Qu’un Ribbentrop, lecteur assidu de nos revues, ait volé à l’une d’elles le terme d’« Ordre nouveau », aux fins que l’on sait, c’est un accident bien vexant mais qui relève en fin de compte du calembour. La ville de Lyon n’est pas tenue pour responsable des méfaits perpétrés par un lion du désert. Mais que Vichy ait pu tromper son monde en abusant, surtout aux premiers jours, de quelques-uns de nos slogans personnalistes, voilà qui nous oblige à certaines révisions du vocabulaire primitif.

[p. 9] Cette mise au point se trouve grandement facilitée par le fait que la Résistance, dans plusieurs pays de l’Europe, absorba le mouvement personnaliste, son esprit, ses mots-clés, et ses hommes.

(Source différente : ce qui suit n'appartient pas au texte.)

(* ===== verification/_CoqProject ===== *)
-Q . S2P
Prelude.v
PyStr.v
Json.v
PyFloat.v
Hash.v
Clock.v
Url.v
Config.v
Identity.v
AuthDb.v
AuthStore.v
OAuthStore.v
AuthSystem.v
Regex.v
RegexFacts.v
Samples.v
OAuthFacts.v
AuthFacts.v
OAuthEndpoint.v
EndpointFacts.v
AuthGate.v
GateFacts.v
Scope.v
Threads.v
Normalize.v
ConvStore.v
ConvFacts.v
ConvTheorems.v
ConvSpec.v
Append.v
AuditLog.v
IngestFacts.v
LineageFacts.v
Sensitive.v
SensitiveFacts.v
FactValidation.v
FactExtract.v
ExtractFacts.v
Graph.v
FactStore.v
FactFacts.v
GraphFacts.v
Chunks.v
ChunkFacts.v
Summaries.v
Ingest.v
PipelineFacts.v
QueryPlan.v
QueryPlanFacts.v
Ranking.v
RankingFacts.v
FactTimeline.v
FactSearch.v
Search.v
SearchFacts.v
Pydantic.v
Context.v
ContextFacts.v
FactAnswer.v
Handoff.v
Ask.v
AskFacts.v
HandoffFacts.v
HandoffStore.v
HandoffStoreFacts.v
ImportBase.v
ImportJsonl.v
ImportPi.v
ImportPiFacts.v
ImportDocs.v
ImportHermes.v
Importers.v
ImportFacts.v
ImportService.v
ImportServiceFacts.v
ConnectOAuth.v
ConnectFacts.v
Mcp.v
McpFacts.v
ExternalOidc.v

Soit qu’il s’agît dans quelques cas précis d’influences personnelles exercées par nos militants, soit que la situation dictât des réactions fort analogues à celles dont étaient nés nos groupes, il est certain que la Résistance européenne redécouvrit bon nombre de nos positions, mit au point dans la lutte nos principes de tactique, et leur donna le baptême du feu. Nous sommes bien loin de nous sentir dépossédés par cette mise dans le domaine public de nos idées.

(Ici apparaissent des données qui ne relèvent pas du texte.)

Definition digit_head (s : string) : bool := match s with String c _ => is_decimal c | EmptyString => false end.
Lemma span_digits_app ds rest : sall is_decimal ds = true → digit_head rest = false →
  span_digits (ds +:+ rest) = (ds, rest).
Proof.
  intros Hds Hr. induction ds as [|c ds IH]; cbn.
  - destruct rest as [|c rest]; [done|]. cbn in *. by rewrite Hr.
  - cbn in Hds. apply andb_true_iff in Hds as [Hc Hds]. by rewrite Hc, (IH Hds).
Qed.
Lemma scan_number_shape (neg : bool) ds rest :
  sall is_decimal ds = true → plain_int ds = true → digit_head rest = false →
  scan_number ((if neg then "-" else "") +:+ (ds +:+ rest)) = scan_fraction neg ds rest.
Proof.
  intros Hds Hp Hr. pose proof (span_digits_app ds rest Hds Hr) as Hs.
  destruct ds as [|c r]; [done|]. cbn in Hds. apply andb_true_iff in Hds as [Hc Hds].
  assert (Hneg : Ascii.eqb c "-"%char = false) by (revert Hc; clear; by_char c).
  unfold scan_number. destruct neg; cbn [String.append]; [|rewrite Hneg].
  all: change (String c (r +:+ rest)) with (String c r +:+ rest); try rewrite Ascii.eqb_refl.
  all: rewrite Hs; destruct r as [|c' r]; [done|].
  all: cbn in Hp; rewrite orb_false_r in Hp; apply negb_true_iff in Hp; by rewrite Hp.
Qed.
Lemma uint_decimal d : sall is_decimal (NilEmpty.string_of_uint d) = true.
Proof. induction d; cbn; done. Qed.
Lemma scan_number_digits n rest (neg : bool) :
  follow_ok rest = true →
  scan_number ((if neg then "-" else "") +:+ (str_of_N n +:+ rest))
  = Ok (VInt (if neg then (- Z.of_N n)%Z else Z.of_N n), rest).
Proof.
  intros Hr. rewrite scan_number_shape.
  - unfold scan_fraction, int_value. rewrite uint_str_round. destruct rest as [|e rest]; [done|]. cbn in Hr.
    destruct e as [[] [] [] [] [] [] [] []]; first [reflexivity | discriminate].
  - apply uint_decimal.
  - destruct (str_of_N_shape n) as (c & r & -> & Hd & H0). cbn.
    destruct (Ascii.eqb c "0"%char); [by rewrite H0|done].
  - destruct rest as [|c rest]; [done|]. cbn in Hr |- *. by destruct (is_decimal c).
Qed.
(** A decimal text is its sign, its integer part, a point and its fraction. *)
Lemma float_text_shape t : float_text t = true → ∃ (neg : bool) ds fs,
  t = (if neg then "-" else "") +:+ (ds +:+ String "." fs) ∧ sall is_decimal ds = true ∧ sall is_decimal fs = true ∧
  plain_int ds = true ∧ plain_fraction ds fs = true.
Proof.
  assert (Hspan : ∀ b, b = (span_digits b).1 +:+ (span_digits b).2 ∧ sall is_decimal (span_digits b).1 = true).
  { induction b as [|c b [IH1 IH2]]; cbn; [done|]. destruct (is_decimal c) eqn:E; [|done].
    destruct (span_digits b) as [d r]; cbn in *. rewrite E. split; [by f_equal|done]. }
  unfold float_text. set (body := match t with String c t' => if Ascii.eqb c "-"%char then t' else t | EmptyString => t end).
  assert (∃ neg : bool, t = (if neg then "-" else "") +:+ body) as [neg Ht].
  { unfold body. destruct t as [|c t]; [by exists false|]. destruct (Ascii.eqb c "-"%char) eqn:E; [|by exists false].
    exists true. by apply Ascii.eqb_eq in E as ->. }
  destruct (Hspan body) as [Hb Hd]. destruct (span_digits body) as [ds [|c fs]]; cbn in *; [done|].
  intros [[[Hc Hfs]%andb_true_iff Hi]%andb_true_iff Hf]%andb_true_iff. apply Ascii.eqb_eq in Hc as ->.
  exists neg, ds, fs. by rewrite <-Hb.
Qed.
Lemma scan_number_float t rest : float_text t = true → follow_ok rest = true →
  scan_number (t +:+ rest) = Ok (VFloat t, rest).
Proof.
  intros Ht Hr. destruct (float_text_shape t Ht) as (neg & ds & fs & Et & Hds & Hfs & Hi & Hf). rewrite Et.
  rewrite <-!str_app_assoc. cbn [String.append]. rewrite scan_number_shape by done. unfold scan_fraction.
  change (in_chars "eE" ".") with false. cbv iota. rewrite Ascii.eqb_refl.
  assert (Hdr : digit_head rest = false).
  { destruct rest as [|c rest]; [done|]. cbn in Hr |- *. by destruct (is_decimal c). }
  rewrite (span_digits_app fs rest Hfs Hdr).
  assert (String.eqb fs "" = false) as -> by (by destruct fs).
  assert (match rest with String e _ => in_chars "eE" e | EmptyString => false end = false) as ->.
  { destruct rest as [|e rest]; [done|]. cbn in Hr |- *. destruct e as [[] [] [] [] [] [] [] []]; first [reflexivity | discriminate]. }
  by rewrite <-Et, Ht.
Qed.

D’autre part, le succès que rencontre aujourd’hui la doctrine existentialiste semble indiquer que les esprits s’éveillent à certain ordre de réalités que nous tenions dès le début pour décisives. Le personnalisme s’est formé dans l’atmosphère philosophique définie par les noms de Kierkegaard, de Berdiaev et de Marcel, de Heidegger et de Jaspers. Notre insistance sur la nécessité de l’engagement et notre conception de la personne comme être à la fois libre et engagé, contrebattues de tous côtés et peu comprises avant la guerre, sont devenues comme on sait le pont aux ânes d’une école dont on parle beaucoup. (Je ne vois pas cette école, il est vrai, bien engagée dans le drame politique du siècle : mais elle ne pourra pas s’y refuser longtemps, si elle prend au sérieux ses propres exigences.)

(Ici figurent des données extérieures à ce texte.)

(* ===== verification/AuthSystem.v ===== *)
(** * The identity store as a transition system

    Every writing operation of the identity and OAuth tables is a transition of
    [AuthDb]; a history is a sequence of them, each at its own instant, and the
    reachable databases are those of the histories of the empty one.  The
    invariant [auth_inv] (unique keys, one default project per owner, revoked
    refresh families closed) holds in all of them. *)
From Stdlib Require Import ZArith Lia.
From S2P Require Import Prelude PyStr Json Hash Clock Identity AuthDb AuthStore OAuthStore.

Inductive auth_op :=
| OpEnsureProject (owner : option string)
| OpCreateProject (id owner : string) (name description : option string) (is_default : bool)
| OpAddMember (project user role : string)
| OpCreateUser (user : string) (name : option string)
| OpCreateToken (owner token : string) (name token_name expires : option string)
    (scopes : option (list string)) (fresh : string)
| OpUseToken (token : string)
| OpRevokeToken (token_id : string)
| OpIdentity (provider subject : string) (user username email name : option string)
| OpCreateSession (session user csrf expires : string)
| OpUseSession (session : string)
| OpRevokeSession (session : string)
| OpCreateClient (id name : string) (uris : list string) (expires : string) (quota : Z)
| OpCreateCode (code client owner uri challenge resource scope expires : string)
| OpConsumeCode (code client uri challenge : string)
| OpCreateState (state provider browser nonce verifier : string) (data : dict) (expires : string)
    (quota global_quota : Z)
| OpConsumeState (state provider browser : string)
| OpCreateRefresh (refresh family client owner : string) (scopes : list string) (resource : string)
    (access : option string) (expires : string)
| OpConsumeRefresh (refresh : string)
| OpRevokeFamily (family : string)
| OpRevokeAuthorization (access : string)
| OpRevokeRefresh (refresh : string).

Section system.
Context `{HashLib} `{Environ}.

(** The database an operation leaves, whether it returned or raised. *)
Definition op_step (now : instant) (o : auth_op) (d : AuthDb) : AuthDb :=
  match o with
  | OpEnsureProject a => (ensure_default_project now a d).2
  | OpCreateProject a b c e g => (create_project now a b c e g d).2
  | OpAddMember a b c => (add_project_member now a b c d).2
  | OpCreateUser a b => (create_user now a b d).2
  | OpCreateToken a b c e g h i => (create_auth_token now a b c e g h i d).2
  | OpUseToken a => (auth_context_for_token now a d).2
  | OpRevokeToken a => (revoke_auth_token now a d).2
  | OpIdentity a b c e g h => (find_or_create_oauth_identity now a b c e g h d).2
  | OpCreateSession a b c e => (create_web_session now a b c e d).2
  | OpUseSession a => (web_session_for_hash now a d).2
  | OpRevokeSession a => (revoke_web_session now a d).2
  | OpCreateClient a b c e g => (create_oauth_client now a b c e g d).2
  | OpCreateCode a b c e g h i j => (create_oauth_authorization_code now a b c e g h i j d).2
  | OpConsumeCode a b c e => (consume_oauth_authorization_code now a b c e d).2
  | OpCreateState a b c e g h i j k => (create_oauth_provider_state now a b c e g h i j k d).2
  | OpConsumeState a b c => (consume_oauth_provider_state now a b c d).2
  | OpCreateRefresh a b c e g h i j => (create_oauth_refresh_token now a b c e g h i j d).2
  | OpConsumeRefresh a => (consume_oauth_refresh_token now a d).2
  | OpRevokeFamily a => (revoke_oauth_refresh_token_family now a d).2
  | OpRevokeAuthorization a => (revoke_oauth_authorization_for_access_token now a d).2
  | OpRevokeRefresh a => (revoke_oauth_refresh_token now a d).2
  end.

Ainsi je trouve à mon retour, après six ans, dans une Europe mal relevée d’une grave opération à chaud, les symptômes du même mal, localement extirpé, mais maintenant diffus dans le corps entier. Je trouve aussi qu’en divers points de ce corps malade, [p. 10] certaines antitoxines commencent à « prendre ». Et peu importe qu’elles soient ou non de notre marque, si elles agissent dans le sens que nous préconisions.

Quelles sont les perspectives du personnalisme en l’année 1946 ? Les faits ont confirmé les prévisions sceptiques que j’énonçais page 185, mais aussi quelques-uns des espoirs plus lointains qui me poussaient malgré tout à publier mon livre.

C’est ainsi que le numéro de janvier 1946 d’Esprit nous apprend qu’en Hollande « le personnalisme s’est constitué en force autonome et occupe aujourd’hui le pouvoir. Le mouvement socialiste personnaliste a donné, en effet, à la libération hollandaise son Premier ministre et plusieurs ministres ».1

[p. 11] Des échos moins sonores, mais fort encourageants, nous parviennent également de Pologne, d’Italie, de Yougoslavie, du Danemark. Des revues personnalistes viennent d’apparaître, deux en Suisse, une en Angleterre… Partout le mot ; la chose suivra-t-elle ? Que peut encore l’Europe, terre des droits de la personne, prise entre l’Amérique et la Russie ?

Mais les faits sont des preuves ambiguës. Et de même qu’ils ne peuvent prévaloir contre la vérité de l’homme créateur, celui-ci se gardera d’en tirer ses vrais motifs d’espérance ou de doute. Quoi qu’il arrive demain, je m’en tiens, pour ma part, au pessimisme actif qui inspira ces essais.